» **Description of the task**: What you return must be an exact copy of the lines in the listing below between the line holding "(** A statistic's" and the line holding "Definition pd_groupby (df", inclusive, and nothing more.
■ ■ ■ ■
(** An array: its dtype, its shape and its entries in row-major order.
    The entries of an integer or boolean array are kept as the floats
    they convert to. *)
Record ndarray (F : Type) := Ndarray {
  dtype_of : dtype;
  shape : list nat;
  flat : list F;
}.
Arguments Ndarray {F} dtype_of shape flat.
Arguments dtype_of {F} n.
Arguments shape {F} n.
Arguments flat {F} n.

Section ops.
Context {F : Type} {ops : FloatOps F}.

(** The ufuncs of the code ([exp], [sin], [cos], [radians], [degrees],
    [arctan2], the product with float operands) give float arrays. *)
Definition np_map (f : F -> F) (a : ndarray F) : ndarray F :=
  Ndarray dt_float (shape a) (map f (flat a)).

Definition np_zip (f : F -> F -> F) (a b : ndarray F) : ndarray F :=
  Ndarray dt_float (shape a) (zip_with f (flat a) (flat b)).

Definition np_exp := np_map f_exp.
Definition np_sin := np_map f_sin.
Definition np_cos := np_map f_cos.
Definition np_radians := np_map f_radians.
Definition np_degrees := np_map f_degrees.
Definition np_arctan2 := np_zip f_arctan2.

(** [np.sum(a)]: the sum of all entries. *)
Definition np_sum (a : ndarray F) : F := foldl f_add (f_of_Z 0) (flat a).

(** [a /= s]: the quotients are floats and are written into [a], which
    the casting rule allows for a float array only; for the others numpy
    raises [UFuncTypeError], a [TypeError], and leaves [a] as it is. *)
Definition np_idiv (a : ndarray F) (s : F) : result (ndarray F) :=
  match dtype_of a with
  | dt_float => Return (np_map (fun x => f_div x s) a)
  | dt_int | dt_bool => Raise (TypeError "Cannot cast ufunc 'divide' output")
  end.
End ops.

End Np.

Export Np.

(** ** temporal_stats.py *)

Module TemporalStats.

(** An entry of a [pandas.DatetimeIndex]. *)
Record Timestamp := {
  ts_year : Z;
  ts_month : Z;
  ts_day : Z;
  ts_hour : Z;
  ts_minute : Z;
}.

(** [str.lower] on ASCII letters. *)
Definition lower_char (c : ascii) : ascii :=
  let n := nat_of_ascii c in
  if ((65 <=? n) && (n <=? 90))%nat then ascii_of_nat (n + 32) else c.

Fixpoint lower (s : string) : string :=
  match s with
  | EmptyString => EmptyString
  | String c s' => String (lower_char c) (lower s')
  end.

(** ['-'.join(l)] *)
Fixpoint join (sep : string) (l : list string) : string :=
  match l with
  | [] => EmptyString
  | [x] => x
  | x :: l' => x +:+ sep +:+ join sep l'
  end.

(** Lexicographic comparison of group keys. *)
Fixpoint key_cmp (a b : list Z) : comparison :=
  match a, b with
  | [], [] => Eq
  | [], _ :: _ => Lt
  | _ :: _, [] => Gt
  | x :: a', y :: b' =>
      match x ?= y with
      | Eq => key_cmp a' b'
      | c => c
      end
  end.

Fixpoint insert_key (k : list Z) (l : list (list Z)) : list (list Z) :=
  match l with
  | [] => [k]
  | k' :: l' =>
      match key_cmp k k' with
      | Lt => k :: l
      | Eq => l
      | Gt => k' :: insert_key k l'
      end
  end.

(** The distinct keys in ascending order. *)
Definition unique_keys (ks : list (list Z)) : list (list Z) :=
  foldr insert_key [] ks.

Definition take_rows {A} (mask : list bool) (l : list A) : list A :=
  map snd (List.filter fst (zip mask l)).

(** [_format_grp_names]: one formatter per key component, chosen by the
    component's largest value. *)
Definition month_map (s : Z) : option string :=
  match s with
  | 1 => Some "Jan" | 2 => Some "Feb" | 3 => Some "Mar" | 4 => Some "Apr"
  | 5 => Some "May" | 6 => Some "Jun" | 7 => Some "Jul" | 8 => Some "Aug"
  | 9 => Some "Sep" | 10 => Some "Oct" | 11 => Some "Nov" | 12 => Some "Dec"
  | _ => None
  end.

Definition fmt_year (s : Z) : result string := Return (pretty s).

Definition fmt_month (s : Z) : result string :=
  match month_map s with
  | Some m => Return m
  | None => Raise KeyError
  end.

(** ["{:02d}:00UTC".format(s)] *)
Definition fmt_hour (s : Z) : result string :=
  let d := pretty s in
  Return ((if (String.length d <? 2)%nat then "0" +:+ d else d) +:+ ":00UTC").

Definition list_max (l : list Z) : result Z :=
  match l with
  | [] => Raise (ValueError "zero-size array to reduction operation maximum")
  | x :: l' => Return (foldl Z.max x l')
  end.

(** The components of a list of keys: [np.array(grp_names).T], expanded
    to two dimensions when the keys are scalars. *)
Definition components (grp_names : list (list Z)) : list (list Z) :=
  match grp_names with
  | [] => [[]]
  | k :: _ => map (fun j => map (fun key => nth j key 0) grp_names)
                  (seq 0 (length k))
  end.

Definition _format_grp_names (grp_names : list (list Z))
  : result (list (list string)) :=
  out ← mapM (fun grp_i =>
                grp_max ← list_max grp_i;
                if grp_max <=? 12 then mapM fmt_month grp_i
                else if grp_max <=? 23 then mapM fmt_hour grp_i
                else mapM fmt_year grp_i)
             (components grp_names);
  Return (map (fun g => map (fun comp => nth g comp EmptyString) out)
              (seq 0 (length grp_names))).

(** [_create_names]: the column names of each statistic, in the order of
    the dict the source builds. *)
Definition _create_names (groups : list (list Z)) (stats : list string)
  : result (list (string * list string)) :=
  group_names ← _format_grp_names groups;
  Return (map (fun s => (s, map (fun n => join "-" n +:+ "_" +:+ s) group_names))
              stats).

(** Lookup in a dict with string keys. *)
Fixpoint dict_get {A} (k : string) (d : list (string * A)) : option A :=
  match d with
  | [] => None
  | (k', v) :: d' => if decide (k = k') then Some v else dict_get k d'
  end.

Section stats.
Context {F : Type} {ops : FloatOps F}.

(** [np.nanmean(a, axis=axis)], the reduction numpy performs along one
    axis, is a parameter. *)
Variable np_nanmean : ndarray F -> Z -> result (ndarray F).

(** The [weights] operand of the two products: the scalar [1] or an
    array of the data's shape. *)
Inductive operand :=
  | Scalar (x : F)
  | Array (a : ndarray F).

Definition np_times (a : ndarray F) (w : operand) : ndarray F :=
  match w with
  | Scalar x => np_map (fun y => f_mul y x) a
  | Array b => np_zip f_mul a b
  end.

(** The computation that follows the shape check. *)
Definition circular_mean_of (data : ndarray F) (weights : operand)
    (degrees : bool) (axis : Z) : result (ndarray F) :=
  let data := if degrees then np_radians data else data in
  sin ← np_nanmean (np_times (np_sin data) weights) axis;
  cos ← np_nanmean (np_times (np_cos data) weights) axis;
  let mean := np_arctan2 sin cos in
  Return (if degrees then
            np_map (fun m => if f_ltb m (f_of_Z 0)
                             then f_add m (f_of_Z 360) else m)
                   (np_degrees mean)
          else mean).

(** [weighted_circular_mean(data, weights, degrees, axis, norm_weights,
    exponential_weights)].

    [np.exp] makes a new float array, while [weights /= np.sum(weights)]
    writes into the array it is applied to, which is the caller's own when
    no exponential was taken, and raises when that array is not a float
    array.  The first component of the result is the
    caller's weights array as the call leaves it, the second what the
    call returns or raises. *)
Definition weighted_circular_mean (data : ndarray F)
    (weights : option (ndarray F)) (degrees : bool) (axis : Z)
    (norm_weights exponential_weights : bool)
  : option (ndarray F) * result (ndarray F) :=
  match weights with
  | None => (None, circular_mean_of data (Scalar (f_of_Z 1)) degrees axis)
  | Some passed =>
      if decide (shape data ≠ shape passed) then
        let weights :=
          if exponential_weights then np_exp passed else passed in
        match (if norm_weights then np_idiv weights (np_sum weights)
               else Return weights) with
        | Return weights =>
            (Some (if exponential_weights then passed else weights),
             Raise (RuntimeError (MsgShapes (shape weights) (shape data))))
        | Raise e => (Some passed, Raise e)
        end
      else (Some passed, circular_mean_of data (Array passed) degrees axis)
  end.

(** *** Data frames, grouping and the statistics request

    A (time, sites) table is stored as the list of its site columns; its
    rows are labelled by the time index. *)

Record DataFrame := {
  index : list Timestamp;
  columns : list (list F);
}.

(** A [groupby] object: the groups in ascending key order, each key a
    month, an hour, or a (month, hour) pair. *)
Definition GroupBy : Type := list (list Z * DataFrame).

Inductive frame :=
  | Frame (df : DataFrame)
  | Grouped (g : GroupBy).

(** The result of a reduction: named columns, one value per site. *)
Definition Table : Type := list (string * list F).

(** A statistic's function, seen through its two call shapes:
    [func(data, weights=w, **kwargs)] and the per-column application
    [aggregate] performs.  The kwargs other than [weights] are part of
    the function. *)
Record Callable := {
  call_weighted : frame -> option frame -> result (list F);
  call_column : list F -> F;
}.

Record Stat := {
  func : Callable;
  kwargs : option (option frame);  (* ['kwargs'] and its ['weights'] entry *)
}.

Definition row_keys (groupby : list (list Z)) (n : nat) : list (list Z) :=
  map (fun i => map (fun g => nth i g 0) groupby) (seq 0 n).

(** [res_data.groupby(groupby)] *)
Definition pd_groupby (df : DataFrame) (groupby : list (list Z)) : GroupBy :=
  let ks := row_keys groupby (length (index df)) in
  map (fun k =>
         let mask := map (fun k' => bool_decide (k' = k)) ks in
         (k, {| index := take_rows mask (index df);
                columns := map (take_rows mask) (columns df) |}))
      (unique_keys ks).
■ ■ ■ ■
» **Written response**:
(** A statistic's function, seen through its two call shapes:
    [func(data, weights=w, **kwargs)] and the per-column application
    [aggregate] performs.  The kwargs other than [weights] are part of
    the function. *)
Record Callable := {
  call_weighted : frame -> option frame -> result (list F);
  call_column : list F -> F;
}.

Record Stat := {
  func : Callable;
  kwargs : option (option frame);  (* ['kwargs'] and its ['weights'] entry *)
}.

Definition row_keys (groupby : list (list Z)) (n : nat) : list (list Z) :=
  map (fun i => map (fun g => nth i g 0) groupby) (seq 0 n).

(** [res_data.groupby(groupby)] *)
Definition pd_groupby (df : DataFrame) (groupby : list (list Z)) : GroupBy :=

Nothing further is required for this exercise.